For example, the new ultra wide lens. I know mentally what wide-angle lenses
do, but I learned a lot from seeing the kinds of pictures they took, and the
comparison between wide/normal/zoom. It was instructive to see how the Camera
app uses the vertical letterboxes to show the extra content you would see if
you switched to the ultra wide.

I probably will not get the Pro phone, and may keep my Xr for another year.
But the ~6 hrs/yr of Apple keynotes are a very information-dense way to
consume a year of Apple releases, even despite the fluffier parts and AR game
demos.

Your question is like asking why people would ever watch a movie trailer for
free - if there's something new that you want to learn about, watching
promotional material is a good way to go about it.

------
malshe
Yes, I also hate it when Apple forces me to leave everything I am doing and
watch their keynote. Only if I had the choice to not watch it.

------
paggle
Apple Keynotes were special because Steve Jobs was special, not because
iPhones were. In a world where the top guys (Tim Cook, Sundar Pichai, Jeff
Bezos, Elon Musk, Mark Zuckerberg, Satya Nadella) have the charisma of
somewhere between a moldy shoe (Zuck) and a friendly PTA dad (Nadella), for
all of his horridness Steve Jobs was a bona fide rockstar — a Picasso / Lennon
/ Madonna. They’re not making one of those again so Apple keynotes are now
like any other corporate event, a sequence of boring people announcing
marginally improved products.
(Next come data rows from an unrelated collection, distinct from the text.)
(* ===== verification/ModelRequest.v ===== *)
(** * Answering a request for a block (lib/model/model.go: Request, recheckFile,
    readOffsetIntoBuf, requestResponse)

    The checks of a request, the read, and what happens when the data does not
    have the requested hash, as a program of [Disk].  The buffer of a response
    comes from the pool and keeps its old bytes where nothing is read into it. *)
From Stdlib Require Import ZArith List Lia.
From Stdlib Require Import Strings.Byte.
From stdpp Require Import base list option gmap numbers tactics.
From S2P Require Import Prelude GoLib FileInfo Paths Disk PullItems Connection FolderScan ScanBlocks.

#[local] Open Scope Z_scope.

(** What is used of the configuration of a folder. *)
Record requestCfg := { rc_Devices : list bytes; rc_Paused : bool; rc_Type : FolderType }.
Definition SharedWith (cfg : requestCfg) (device : bytes) : bool := existsb (fun d => bool_decide (d = device)) (rc_Devices cfg).

Section ModelRequest.
(** The hash, the folders that are started with their ignore patterns, and the
    folders that run. *)
Context (sha256 : bytes -> bytes) (folderCfgs : gmap bytes requestCfg) (ignored : bytes -> bytes -> bool) (running : bytes -> bool).

(** [requestResponse] and its limits. *)
Definition newLimitedRequestResponse (size : Z) : prog bytes :=
  _ ← do_ (TakeBytes size);
  do_ (PoolGet size).
Definition response_Close (data : bytes) (size : Z) : prog unit :=
  _ ← do_ (PoolPut data);
  do_ (GiveBytes size).

(** What is read, and the error. *)
Definition readOffsetIntoBuf (file : bytes) (offset size : Z) : prog (bytes * option disk_err) :=
  e ← do_ (OpenFile file);
  match e with
  | Some e => mret ([], Some e)
  | None => do_ (ReadAt file offset size)
  end.
(** A buffer after something was read into it. *)
Definition read_into (buf bs : bytes) : bytes := bs ++ drop (length bs) buf.

Definition ScheduleForceRescan_if (folder name : bytes) : prog unit :=
  if running folder then do_ (ScheduleForceRescan name) else mret tt.
Definition recheckFile (folder name : bytes) (offset : Z) (hash : bytes) : prog unit :=
  r ← do_ (GetDeviceFile name);
  match r with
  | inl _ => mret tt
  | inr (cf, ok) =>
      if negb ok then mret tt
      else if IsDeleted cf || IsInvalid cf || IsSymlink cf || IsDirectory cf then mret tt
      else
        let blockIndex := Z.quot offset (FileInfo_BlockSize cf) in
        if zlen (Blocks cf) <=? blockIndex then mret tt
        else
          match Blocks cf !! Z.to_nat blockIndex with
          | None => x ← do_ Panics; match x : Empty_set with end
          | Some block =>
              if negb (bool_decide (Hash block = hash)) then mret tt
              else ScheduleForceRescan_if folder name
          end
  end.

Definition regular (r : disk_err + Stat) : bool := match r with inr info => st_IsRegular info | inl _ => false end.
(** The temporary file, if it was asked for: what it answers, and the buffer after it. *)
Definition try_temporary (req : Request) (name buf : bytes) : prog (option (option request_err) * bytes) :=
  if FromTemporary req then
    let tempFn := TempName sha256 name in
    info ← do_ (Lstat tempFn);
    if negb (regular info) then mret (Some (Some ErrNoSuchFile), buf)
    else
      r ← readOffsetIntoBuf tempFn (rqOffset req) (rqSize req);
      let buf := read_into buf r.1 in
      match r.2 with
      | None => if Validate sha256 buf (rqHash req) then mret (Some None, buf) else mret (None, buf)
      | Some _ => mret (None, buf)
      end
  else mret (None, buf).
(** The file itself: the error, if any, and the buffer. *)
Definition read_file (cfg : requestCfg) (req : Request) (name buf : bytes) : prog (option request_err * bytes) :=
  info ← do_ (Lstat name);
  if negb (regular info) then mret (Some ErrNoSuchFile, buf)
  else
    r ← readOffsetIntoBuf name (rqOffset req) (rqSize req);
    let '(bs, err) := r in
    let buf := read_into buf bs in
    if opt_is is_not_exist err then mret (Some ErrNoSuchFile, buf)
    else if match err with Some e => negb (is_eof e) | None => false end then mret (Some ErrGeneric, buf)
    else if negb (isEncrypted (rc_Type cfg)) && (0 <? zlen (rqHash req)) && negb (Validate sha256 (take (length bs) buf) (rqHash req)) then
      _ ← recheckFile (rqFolder req) name (rqOffset req) (rqHash req);
      mret (Some ErrNoSuchFile, buf)
    else mret (None, buf).
Definition serve_request (cfg : requestCfg) (req : Request) (name buf : bytes) : prog (option request_err * bytes) :=
  e ← TraversesSymlink (Dir name);
  match e with
  | Some _ => mret (Some ErrNoSuchFile, buf)
  | None =>
      r ← try_temporary req name buf;
      match r with
      | (Some res, buf) => mret (res, buf)
      | (None, buf) => read_file cfg req name buf
      end
  end.
(** [model.Request]: the response is closed when an error is returned. *)
Definition model_Request (deviceID : bytes) (req : Request) : prog (request_err + bytes) :=
  if (rqSize req <? 0) || (rqOffset req <? 0) then mret (inl ErrInvalid)
  else
    match folderCfgs !! rqFolder req with
    | None => mret (inl ErrGeneric)
    | Some cfg =>
        if negb (SharedWith cfg deviceID) then mret (inl ErrGeneric)
        else if rc_Paused cfg then mret (inl ErrGeneric)
        else
          match Canonicalize (rqName req) with
          | Ret name =>
              if IsInternal name then mret (inl ErrInvalid)
              else if ignored (rqFolder req) name then mret (inl ErrInvalid)
              else
                buf ← newLimitedRequestResponse (rqSize req);
                r ← serve_request cfg req name buf;
                match r with
                | (Some e, buf) => _ ← response_Close buf (rqSize req); mret (inl e)
                | (None, buf) => mret (inr buf)
                end
          | _ => mret (inl ErrGeneric)
          end
    end.
End ModelRequest.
That’s not bad, it’s just life.

------
joezydeco
Parts of it just seemed half-baked.

"And now let's watch a video about how great this feature is"....with no
explanation before, during, or after the video. Lights go down, lights go up.
Applause. Repeat.

------
gfodor
seems like the calm before the storm to me. Apple's next big thing is probably
AR, and once we get to MVP on that tech every year will likely bring similar
leaps akin to the early iPhone launches.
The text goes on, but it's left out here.